Lemma filter_map_Some (l : list Host) x :
  List.filter (fun y => bool_decide (y <> Some x)) (map Some l) =
  map Some (List.filter (fun y => bool_decide (y <> x)) l).
Proof.
  induction l as [|y l IH]; [done|]. cbn [map List.filter].
  rewrite (bool_decide_ext (Some y <> Some x) (y <> x)) by naive_solver.
  destruct (bool_decide (y <> x)); [cbn [map]|]; by rewrite IH.
Qed.

Lemma distinct_map_Some (l : list Host) : distinct (map Some l) = map Some (distinct l).
Proof. induction l as [|x l IH]; [done|]. cbn [map distinct]. by rewrite IH, filter_map_Some. Qed.

Lemma length_distinct {A} `{EqDecision A} (l : list A) : (length (distinct l) <= length l)%nat.
Proof.
  induction l as [|x l IH]; [done|]. cbn [distinct length].
  pose proof (List.filter_length_le (fun y => bool_decide (y <> x)) (distinct l)). lia.
Qed.

Lemma take_map_Some {A} n (l : list A) : take n (map Some l) = map Some (take n l).
Proof. revert n. induction l as [|x l IH]; intros [|n]; try done. cbn. by rewrite IH. Qed.

Lemma NoDup_prefix {A} n (l : list A) : NoDup l -> NoDup (take n l).
Proof. rewrite <- (take_drop n l) at 1. by intros [? _]%NoDup_app. Qed.

Lemma tokenSimpleStrategy_fold ring prim rf :
  tokenSimpleStrategy ring prim rf =
    foldl (fun o i => match ring !! i with
      | Some key => obj_set o key (simple_loop ring prim (Z.min rf (Z.of_nat (length ring))) i
          (length ring - 1) 1 [obj_get prim (default [] (ring !! i))])
      | None => o end) [] (seq 0 (length ring)).
Proof.
  unfold tokenSimpleStrategy. cbv zeta. generalize (@nil (jsstr * list (option Host))).
  induction (seq 0 (length ring)) as [|i l IH]; intros o; [done|]. cbn [foldl].
  destruct (ring !! i); apply IH.
Qed.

§

Task directions =
Gather up every line in the data above that contains the word "prim", copying each one.

Answer for this exercise =
Lemma tokenSimpleStrategy_fold ring prim rf :
  tokenSimpleStrategy ring prim rf =
      | Some key => obj_set o key (simple_loop ring prim (Z.min rf (Z.of_nat (length ring))) i
          (length ring - 1) 1 [obj_get prim (default [] (ring !! i))])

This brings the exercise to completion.